Resulting in a broken plane, broken glasses, scraped elbow and broken transmitter antenna.

But there was also a very important lesson learned! A plane carrying three quarters over designed weight requires some work on launching technique, namely with 951g (where's recommended weight being 650g) a lot faster starting speed is necessary to swing it in to stable flight.


On a plus side, there was a cool looping performed before the last crash.

Sunday, August 30, 2009

First Flight - Manual

Status before the first flight:

First flight was supposed to be without any payload for reduced weight and increased maneuverability, but I misjudged the extra weight of the heavier wire used because of the motor, so the plane became nose heavy and the fort three attempts at flight looked like this:


After adding the payload (namely the G1), the center of gravity was restored and the plane took off. But it started immediately turn to the right (miss adjusted rudder) and here I made my first piloting error. In the attempt to level the plane with the elevator I accidentally also moved the aileron control (located on the same controling lever), causing the plane to bank and crash:


Resulting in this:

Things to be considered before the next flight:
  • readjust the rudder for the extension
  • increase the speed/strength of the plane launch/throw
  • increase tail weight or decrease nose weight
  • stronger propeller attachment (came lose after every crash)
  • move or remove aileron control pending more experience

Saturday, August 29, 2009

Assembly and Modifications

So, the fun part began ...

First of the fabrication of motor mount for stronger outrunner brushless motor, to compensate for the intended extra weight.

Next the carving of the airframe to create the extra room for the motor mount, stronger wires and the payload area.

Following by the modification of the wings with the aileron mod, which consisted of mesuring, cutting out the aileron plates and carving out the servo space.

After all the cutting and carving came the gluing phase. Pretty straight forward, airframe, elevator, rudder, payload door. Some deprom foam was added at the cut out edges of the payload door for a tighter fit, since cutting them out weakened the airframe. Also, the rudded was extended to give it more authority to cope with the increased weight and stronger motor.

On the wings, the aileron plates were attached with enforced paper strips, connected with a steal wire to the servo motor and the connecting control wire glued inside the wing withing the hole for the reinforcement tube.

After it all set, came the carving of a tight fitting space for the G1 and the motor regulator. Once it all fit together, were the payload doors equipped with a strap made from duct tape and secured with Velcro.

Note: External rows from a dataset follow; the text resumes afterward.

(** * CodeLens: the static analyzer and the sandboxed code executor

    A shallow embedding of [backend/analyzers/static_analyzer.py] and
    [backend/executors/code_executor.py], with the properties the
    specification states about them, and of what stands around them in a
    request: the detection of the language, the rate limiter, the cache of
    results and the metrics the request handler builds.

    Python data is kept as the code has it:
    - a [str] is a sequence of Unicode code points, so that [len], slicing
      and [strip] count what Python counts;
    - [bytes] is a sequence of bytes, and [bytes.decode('utf-8',
      errors='ignore')] is the decoder that drops every byte that is not
      part of a well-formed UTF-8 sequence;
    - a [dict] with string keys is a finite map from keys to Python values;
    - an exception is a value; a function that may raise returns either a
      value or the exception, and [try]/[except] is a combinator.

    Library calls whose result the code only consumes (the regular
    expression engine, [ast.parse], the child processes, [pylint], the
    remote compiler) are parameters of the model, and so is the room the
    interpreter has left for recursion: every theorem holds whatever they
    are. *)

From Stdlib Require Import ZArith QArith List String Ascii.
From Stdlib Require Import Lqa.
From Stdlib.Strings Require Import Byte.
From stdpp Require Import gmap strings list fin_maps pretty.

Local Open Scope string_scope.
Local Open Scope list_scope.
Local Open Scope Z_scope.

#[local] Set Warnings "-register-all".

(** ** Python strings *)

Module Py.

(** A Python [str]: its code points. *)
Abbreviation str := (list N).

(** A Python [bytes] object. *)
Abbreviation bytes := (list byte).

(** A string literal of the source; the sources are ASCII. *)
Definition lit (s : string) : str :=
  (λ a : ascii, N_of_ascii a) <$> list_ascii_of_string s.

(** [str.isspace] for one code point (the table of
    [_PyUnicode_IsWhitespace]). *)
Definition is_space (c : N) : bool :=
  ((9 <=? c) && (c <=? 13) || (28 <=? c) && (c <=? 32)
   || (c =? 133) || (c =? 160) || (c =? 5760)
   || (8192 <=? c) && (c <=? 8202)
   || (c =? 8232) || (c =? 8233) || (c =? 8239) || (c =? 8287)
   || (c =? 12288))%N.

Fixpoint lstrip (s : str) : str :=
  match s with
  | c :: s' => if is_space c then lstrip s' else s
  | [] => []
  end.

Definition rstrip (s : str) : str := reverse (lstrip (reverse s)).

(** [s.strip()] *)
Definition strip (s : str) : str := rstrip (lstrip s).

(** [s.split(sep)] for a one-character separator: at least one piece. *)
Fixpoint split (sep : N) (s : str) : list str :=
  match s with
  | [] => [[]]
  | c :: s' =>
      if (c =? sep)%N then [] :: split sep s'
      else match split sep s' with
           | l :: ls => (c :: l) :: ls
           | [] => [[c]]
           end
  end.

Definition newline : N := 10%N.

(** [s.startswith(p)] *)
Fixpoint startswith (p s : str) : bool :=
  match p, s with
  | [], _ => true
  | a :: p', b :: s' => (a =? b)%N && startswith p' s'
  | _ :: _, [] => false
  end.

(** [s.endswith(p)] *)
Definition endswith (p s : str) : bool := startswith (reverse p) (reverse s).

(** [sub in s] *)
Fixpoint contains (sub s : str) : bool :=
  startswith sub s ||
  match s with
  | [] => false
  | _ :: s' => contains sub s'
  end.

(** [s.count(c)] for a one-character [c]. *)
Definition count_char (c : N) (s : str) : nat :=
  length (filter (λ x, x = c) s).

(** [sep.join(l)] *)
Fixpoint join (sep : str) (l : list str) : str :=
  match l with
  | [] => []
  | [x] => x
  | x :: l' => x ++ sep ++ join sep l'
  end.

(** [s[:n]] for any integer [n]: a negative bound counts from the end. *)
Definition slice_to (n : Z) (s : str) : str :=
  if 0 <=? n then take (Z.to_nat n) s
  else take (length s - Z.to_nat (- n)) s.

(** [s.replace(old, new)] for a non-empty [old]: the occurrences are found
    from the left and do not overlap. [skip] counts the characters of the
    occurrence just replaced that are still to be passed over. *)
Fixpoint replace_from (old new : str) (skip : nat) (s : str) : str :=
  match s with
  | [] => []
  | c :: s' =>
      match skip with
      | S k => replace_from old new k s'
      | O => if startswith old s
             then new ++ replace_from old new (length old - 1) s'
             else c :: replace_from old new 0 s'
      end
  end.

Definition replace (old new s : str) : str := replace_from old new 0 s.

(** [str(n)] for an integer. *)
Definition str_of_Z (n : Z) : str := lit (pretty n).

(** [any(c is a surrogate)]: such a [str] has no UTF-8 encoding, and
    writing it to a file opened with [encoding='utf-8'] raises
    [UnicodeEncodeError]. *)
Definition is_surrogate (c : N) : bool := ((55296 <=? c) && (c <=? 57343))%N.

Definition encodable (s : str) : bool := forallb (λ c, negb (is_surrogate c)) s.

(** *** [bytes.decode('utf-8', errors='ignore')] *)

Definition is_cont (b : N) : bool := ((128 <=? b) && (b <=? 191))%N.

Definition in_range (lo hi b : N) : bool := ((lo <=? b) && (b <=? hi))%N.
Lemma dispatch_command this message :
  kind message = VString "command" ->
  dispatch this message =
    match commandHandlers this !! name (constructor message) with
    | None =>
        ret (failure (new_Error ("No handler for command: " +:+ name (constructor message))))
    | Some h => CommandHandler.handle h message
    end.
Proof. intros Hk. unfold dispatch. rewrite Hk. reflexivity. Qed.

Lemma dispatch_query this message :
  kind message = VString "query" ->
  dispatch this message =
    match queryHandlers this !! name (constructor message) with
    | None =>
        ret (failure (new_Error ("No handler for query: " +:+ name (constructor message))))
    | Some h => QueryHandler.handle h message
    end.
Proof. intros Hk. unfold dispatch. rewrite Hk. reflexivity. Qed.

Lemma dispatch_fallback this message :
  kind message <> VString "command" ->
  kind message <> VString "query" ->
  dispatch this message =
    ret (failure (new_Error "Invalid message type: neither Command nor Query")).
Proof.
  intros Hc Hq. unfold dispatch.
  apply strict_eq_string_false in Hc, Hq. rewrite Hc, Hq. reflexivity.
Qed.

(** [dispatch] reads each registry at the constructor name only. *)
Lemma dispatch_ext this this' message :
  commandHandlers this !! name (constructor message)
    = commandHandlers this' !! name (constructor message) ->
  queryHandlers this !! name (constructor message)
    = queryHandlers this' !! name (constructor message) ->
  dispatch this message = dispatch this' message.
Proof. intros Hc Hq. unfold dispatch. now rewrite Hc, Hq. Qed.

(** Registration touches one key of one registry. *)
Lemma registerCommandHandler_lookup this T H T' :
  commandHandlers (registerCommandHandler T H this) !! T'
  = if decide (T = T') then Some H else commandHandlers this !! T'.
Proof. unfold registerCommandHandler. simpl. apply lookup_insert. Qed.

Lemma registerQueryHandler_lookup this T H T' :
  queryHandlers (registerQueryHandler T H this) !! T'
  = if decide (T = T') then Some H else queryHandlers this !! T'.
Proof. unfold registerQueryHandler. simpl. apply lookup_insert. Qed.
End Dispatch.

(** ** Facts about [Result] *)

Lemma isSuccess_success (v : JsValue) : isSuccess (success v) = true.
Proof. reflexivity. Qed.

Lemma isSuccess_failure (e : JsValue) : isSuccess (failure e) = strict_eq_undefined e.
Proof. reflexivity. Qed.

Lemma map_on_success {W} (r : Result) (fn : JsValue -> M W JsValue) :
  isSuccess r = true -> map r fn = (v <- fn (value r) ;; ret (success v)).
Proof. intros Hs. unfold map. now rewrite Hs. Qed.

Lemma map_on_failure {W} (r : Result) (fn : JsValue -> M W JsValue) :
  isSuccess r = false -> map r fn = ret (failure (error r)).
Proof. intros Hs. unfold map. now rewrite Hs. Qed.

(** On a success the instrumented transform is called exactly once. *)
Lemma map_success_calls_once {W} (v : JsValue) (fn : JsValue -> M W JsValue) (w : W) (n : nat) :
  snd (snd (map (success v) (counted fn) (w, n))) = S n.
Proof.
  unfold map, bind, counted, ret. simpl.
  destruct (fn v w) as [[x | e] w']; reflexivity.
Qed.

(** ** Dispatch to a registered handler *)

(** C1.  When [H] is the handler registered for the request's constructor
    name [T], [dispatch] is [H]'s [handle] applied to the request: the same
    completion and the same final world.  In particular a [Result.failure]
    made by the handler comes back with its error untouched, and what the
    handler throws is thrown to the caller of [dispatch].  The same holds for
    queries against the query registry. *)
Theorem dispatch_returns_handler_outcome {W} (this : Mediator W) (message : Message) (T : string) :
  name (constructor message) = T ->
  (forall H : CommandHandler.t W,
      kind message = VString "command" ->
      commandHandlers this !! T = Some H ->
      dispatch this message = CommandHandler.handle H message
      /\ (forall w e w', CommandHandler.handle H message w = (Normal (failure e), w') ->
            dispatch this message w = (Normal (failure e), w'))
      /\ (forall w exn w', CommandHandler.handle H message w = (Throw exn, w') ->
            dispatch this message w = (Throw exn, w')))
  /\
  (forall H : QueryHandler.t W,
      kind message = VString "query" ->
      queryHandlers this !! T = Some H ->
      dispatch this message = QueryHandler.handle H message
      /\ (forall w e w', QueryHandler.handle H message w = (Normal (failure e), w') ->
            dispatch this message w = (Normal (failure e), w'))
      /\ (forall w exn w', QueryHandler.handle H message w = (Throw exn, w') ->
            dispatch this message w = (Throw exn, w'))).
Proof.
  intros HT. split; intros H Hk Hreg.
  - assert (Heq : dispatch this message = CommandHandler.handle H message).
    { rewrite (dispatch_command _ _ Hk), HT, Hreg. reflexivity. }
    rewrite Heq. repeat split; auto.
  - assert (Heq : dispatch this message = QueryHandler.handle H message).
    { rewrite (dispatch_query _ _ Hk), HT, Hreg. reflexivity. }
    rewrite Heq. repeat split; auto.
Qed.

(** C2.  A command whose constructor name [T] has no entry in the command
    registry is answered, without throwing and without touching the world, by
    a failure whose error message is ["No handler for command: " ++ T]; a
    query likewise with ["No handler for query: " ++ T]. *)
Theorem dispatch_without_handler_is_failure {W} (this : Mediator W) (message : Message)
    (T : string) (w : W) :
  name (constructor message) = T ->
  (kind message = VString "command" ->
   commandHandlers this !! T = None ->
   exists r, dispatch this message w = (Normal r, w)
     /\ isSuccess r = false
     /\ r = failure (new_Error ("No handler for command: " +:+ T))
     /\ error_message r = VString ("No handler for command: " +:+ T))
  /\
  (kind message = VString "query" ->
   queryHandlers this !! T = None ->
   exists r, dispatch this message w = (Normal r, w)
     /\ isSuccess r = false
     /\ r = failure (new_Error ("No handler for query: " +:+ T))
     /\ error_message r = VString ("No handler for query: " +:+ T)).
Proof.
  intros HT. split; intros Hk Hreg; eexists; (split; [| split; [| split; [reflexivity |]]]).
  - rewrite (dispatch_command _ _ Hk), HT, Hreg. reflexivity.
  - reflexivity.
  - reflexivity.
  - rewrite (dispatch_query _ _ Hk), HT, Hreg. reflexivity.
  - reflexivity.
  - reflexivity.
Qed.

(** C4.  A request whose [kind] is neither ['command'] nor ['query'] is
    answered, without throwing and without touching the world, by a failure
    whose error message is
    ["Invalid message type: neither Command nor Query"]. *)
Theorem dispatch_invalid_kind_is_failure {W} (this : Mediator W) (message : Message) (w : W) :
  kind message <> VString "command" ->
  kind message <> VString "query" ->
  exists r, dispatch this message w = (Normal r, w)
    /\ isSuccess r = false
    /\ r = failure (new_Error "Invalid message type: neither Command nor Query")
    /\ error_message r = VString "Invalid message type: neither Command nor Query".
Proof.
  intros Hc Hq. eexists. split; [| split; [| split; [reflexivity |]]].
  - rewrite (dispatch_fallback _ _ Hc Hq). reflexivity.
  - reflexivity.
  - reflexivity.
Qed.

(** C5.  Registering [H1] and then [H2] under the same type name [T] leaves
    the mediator exactly as registering [H2] alone would: the entry for [T] is
    [H2], and every later dispatch of a request whose constructor name is [T]
    is [H2]'s [handle].  Registration is a total function of the mediator
    state, so it has no failure path.  The same holds for the query
    registry. *)
Theorem reregistration_replaces_handler {W} (this : Mediator W) (T : string) :
  (forall H1 H2 : CommandHandler.t W,
      let this' := registerCommandHandler T H2 (registerCommandHandler T H1 this) in
      this' = registerCommandHandler T H2 this
      /\ commandHandlers this' !! T = Some H2
      /\ (forall message, kind message = VString "command" ->
            name (constructor message) = T ->
            dispatch this' message = CommandHandler.handle H2 message))
  /\
  (forall H1 H2 : QueryHandler.t W,
      let this' := registerQueryHandler T H2 (registerQueryHandler T H1 this) in
      this' = registerQueryHandler T H2 this
      /\ queryHandlers this' !! T = Some H2
      /\ (forall message, kind message = VString "query" ->
            name (constructor message) = T ->
            dispatch this' message = QueryHandler.handle H2 message)).
Proof.
  split; intros H1 H2 this'; subst this'.
  - split; [| split].
    + unfold registerCommandHandler. simpl. now rewrite insert_insert_eq.
    + rewrite registerCommandHandler_lookup. now rewrite decide_True.
    + intros message Hk HT.
      rewrite (dispatch_command _ _ Hk), HT, registerCommandHandler_lookup.
      now rewrite decide_True.
  - split; [| split].
    + unfold registerQueryHandler. simpl. now rewrite insert_insert_eq.
    + rewrite registerQueryHandler_lookup. now rewrite decide_True.
    + intros message Hk HT.
      rewrite (dispatch_query _ _ Hk), HT, registerQueryHandler_lookup.
      now rewrite decide_True.
Qed.
(** * go-htmx: the component rendering engine of [component.go]

    A shallow embedding of the [Component] type and of its methods, with the
    Go heap made explicit: components live at addresses, the two data maps
    of a component are references into a store of maps (Go maps are
    reference values, and [SetData] keeps the caller's map), and the
    package-level variables are fields of the state.  The template engine
    ([html/template]), [filepath.Base], [os.DirFS] and [sha256.Sum256] are
    parameters: parsing and executing a template are functions of their
    arguments, so a template function that would itself change components
    is outside the model.  A panic is an outcome of its own.  The
    recursive methods ([Render], [SetURL]) take a fuel argument, and the
    order of [range] over a map is given by an oracle. *)

From Stdlib Require Import Strings.String Strings.Ascii Strings.Byte.
From stdpp Require Import gmap strings list fin_maps sorting vector.

Local Open Scope string_scope.
Local Open Scope list_scope.

(** ** The host: what the Go standard library provides *)

Class Host := {
  Any : Type;                          (* values of type [any] *)
  Func : Type;                         (* values stored in a [template.FuncMap] *)
  URL : Type;                          (* [url.URL] *)
  FS : Type;                           (* [fs.FS] *)
  Template : Type;                     (* [template.Template] *)
  HostError : Type;                    (* errors of [html/template] *)
  DirFS : string → FS;                 (* [os.DirFS] *)
  Base : string → string;              (* [filepath.Base] *)
  Sum256 : list byte → vec byte 32     (* [sha256.Sum256], a [[32]byte] *)
}.

(** Pointers.  A [*Component] is an address; an address that is not
    allocated stands for a nil pointer. *)
Definition loc := positive.
(** A Go map value is a reference; [None] is the nil map. *)
Definition mref := positive.

Definition HTML := string.

(** [context.Context], as far as [Render] uses it: the component keys that
    [context.WithValue] has attached, innermost first. *)
Definition Context := list loc.
Definition Value (ctx : Context) (c : loc) : bool := bool_decide (c ∈ ctx).
Definition WithValue (ctx : Context) (c : loc) : Context := c :: ctx.
(** * ParkingQueue: a shallow embedding of the circular queue of [src/app.py]

    The Python class [ParkingQueue] holds four attributes [size], [data],
    [front] and [count].  Its methods are written here in a small state
    monad with Python exceptions: a method maps the queue to a result
    (a value or a raised exception) together with the queue as it is
    afterwards, so that mutations performed before an exception are kept,
    as they would be in Python. *)

From Stdlib Require Import Arith Lia Ascii String ZArith NArith Bool List Permutation.
Import ListNotations.

(** ** Data *)

(** A parked car: the dict [{"id": str, "entry_time": datetime}]; the time
    is kept as an integer time stamp. *)
Record entry := mk_entry { id : string; entry_time : Z }.

(** The attributes of a [ParkingQueue] object.  A slot of [data] is
    [None] or a car. *)
Record ParkingQueue := mk_queue {
  size : nat;
  data : list (option entry);
  front : nat;
  count : nat
}.

(** The Python exceptions the methods can raise. *)
Inductive exn := OverflowError | IndexError | ValueError | ZeroDivisionError.

Inductive result (A : Type) := Ok (a : A) | Err (e : exn).
Arguments Ok {A} a.
Arguments Err {A} e.

(** ** The state and exception monad *)

Definition M (A : Type) := ParkingQueue -> result A * ParkingQueue.

Definition ret {A} (a : A) : M A := fun s => (Ok a, s).
Definition raise {A} (e : exn) : M A := fun s => (Err e, s).
Definition bind {A B} (m : M A) (k : A -> M B) : M B := fun s =>
  match m s with
  | (Ok a, s') => k a s'
  | (Err e, s') => (Err e, s')
  end.

Notation "x <- m ;; k" := (bind m (fun x => k))
  (at level 61, m at next level, right associativity).

Definition get : M ParkingQueue := fun s => (Ok s, s).
Definition modify (f : ParkingQueue -> ParkingQueue) : M unit :=
  fun s => (Ok tt, f s).

Definition set_data (d : list (option entry)) (s : ParkingQueue) :=
  mk_queue (size s) d (front s) (count s).
Definition set_front (f : nat) (s : ParkingQueue) :=
  mk_queue (size s) (data s) f (count s).
Definition set_count (c : nat) (s : ParkingQueue) :=
  mk_queue (size s) (data s) (front s) c.

(** ** Python primitives *)

(** [a % b] on non-negative integers. *)
Definition py_mod (a b : nat) : M nat :=
  if b =? 0 then raise ZeroDivisionError else ret (a mod b).

(** [l[i]] for a non-negative index. *)
Definition py_getitem (l : list (option entry)) (i : nat) : M (option entry) :=
  match nth_error l i with
  | Some v => ret v
  | None => raise IndexError
  end.

Fixpoint list_set {A} (l : list A) (i : nat) (v : A) : list A :=
  match l, i with
  | [], _ => []
  | _ :: xs, 0 => v :: xs
  | x :: xs, S j => x :: list_set xs j v
  end.

(** [l[i] = v] for a non-negative index: out of range it raises. *)
Definition py_setitem (l : list (option entry)) (i : nat) (v : option entry)
  : M (list (option entry)) :=
  if i <? length l then ret (list_set l i v) else raise IndexError.

(** Sequential [for] loop over a list, collecting results. *)
Fixpoint map_m {A B} (f : A -> M B) (l : list A) : M (list B) :=
  match l with
  | [] => ret []
  | x :: xs => y <- f x;; ys <- map_m f xs;; ret (y :: ys)
  end.

(** ** The class [ParkingQueue] *)

(** [__init__(self, size=8)]: the constructor either raises or builds the
    object. *)
Definition ParkingQueue_init (size : Z) : result ParkingQueue :=
  if (size <? 1)%Z then Err ValueError
  else Ok (mk_queue (Z.to_nat size) (repeat None (Z.to_nat size)) 0 0).

Definition is_full : M bool := s <- get;; ret (count s =? size s).

Definition is_empty : M bool := s <- get;; ret (count s =? 0).

Definition enqueue (value : entry) : M nat :=
  full <- is_full;;
  if full then raise OverflowError else
  s <- get;;
  idx <- py_mod (front s + count s) (size s);;
  d <- py_setitem (data s) idx (Some value);;
  _ <- modify (set_data d);;
  _ <- modify (fun s => set_count (count s + 1) s);;
  ret idx.

Definition dequeue : M (option entry) :=
  empty <- is_empty;;
  if empty then raise IndexError else
  s <- get;;
  val <- py_getitem (data s) (front s);;
  d <- py_setitem (data s) (front s) None;;
  _ <- modify (set_data d);;
  f <- py_mod (front s + 1) (size s);;
  _ <- modify (set_front f);;
  _ <- modify (fun s => set_count (count s - 1) s);;
  ret val.

Definition peek_front : M (option entry) :=
  empty <- is_empty;;
  if empty then raise IndexError else
  s <- get;;
  py_getitem (data s) (front s).

Definition clear : M unit :=
  modify (fun s => mk_queue (size s) (repeat None (size s)) 0 0).

(** [[self.data[(self.front + i) % self.size] for i in range(self.count)]] *)
Definition linearize : M (list (option entry)) :=
  s <- get;;
  map_m (fun i => j <- py_mod (front s + i) (size s);; py_getitem (data s) j)
        (seq 0 (count s)).

(** [for it in items: if it is not None: self.enqueue(it)] *)
Fixpoint enqueue_each (items : list (option entry)) : M unit :=
  match items with
  | [] => ret tt
  | it :: rest =>
      _ <- match it with
           | Some v => _ <- enqueue v;; ret tt
           | None => ret tt
           end;;
      enqueue_each rest
  end.

Definition set_size (new_size : Z) : M unit :=
  if (new_size <? 1)%Z then raise ValueError else
  items <- linearize;;
  _ <- modify (fun _ => mk_queue (Z.to_nat new_size)
                          (repeat None (Z.to_nat new_size)) 0 0);;
  enqueue_each (firstn (Z.to_nat new_size) items).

Obligatory electronics test and color coding of the wires. Interesting fact: 250W old computer power supply did not produce enough current to start the motor, so the test was servo mechanism only and as a result motor connections were color miscoded.

After weiring it all together and performing another test with a charged battery, the polarity of the motor was corrected and with the 803g without payload and 1047g with was ready to fly.

No markings or tail number as of yet due to a writers block in the naming department.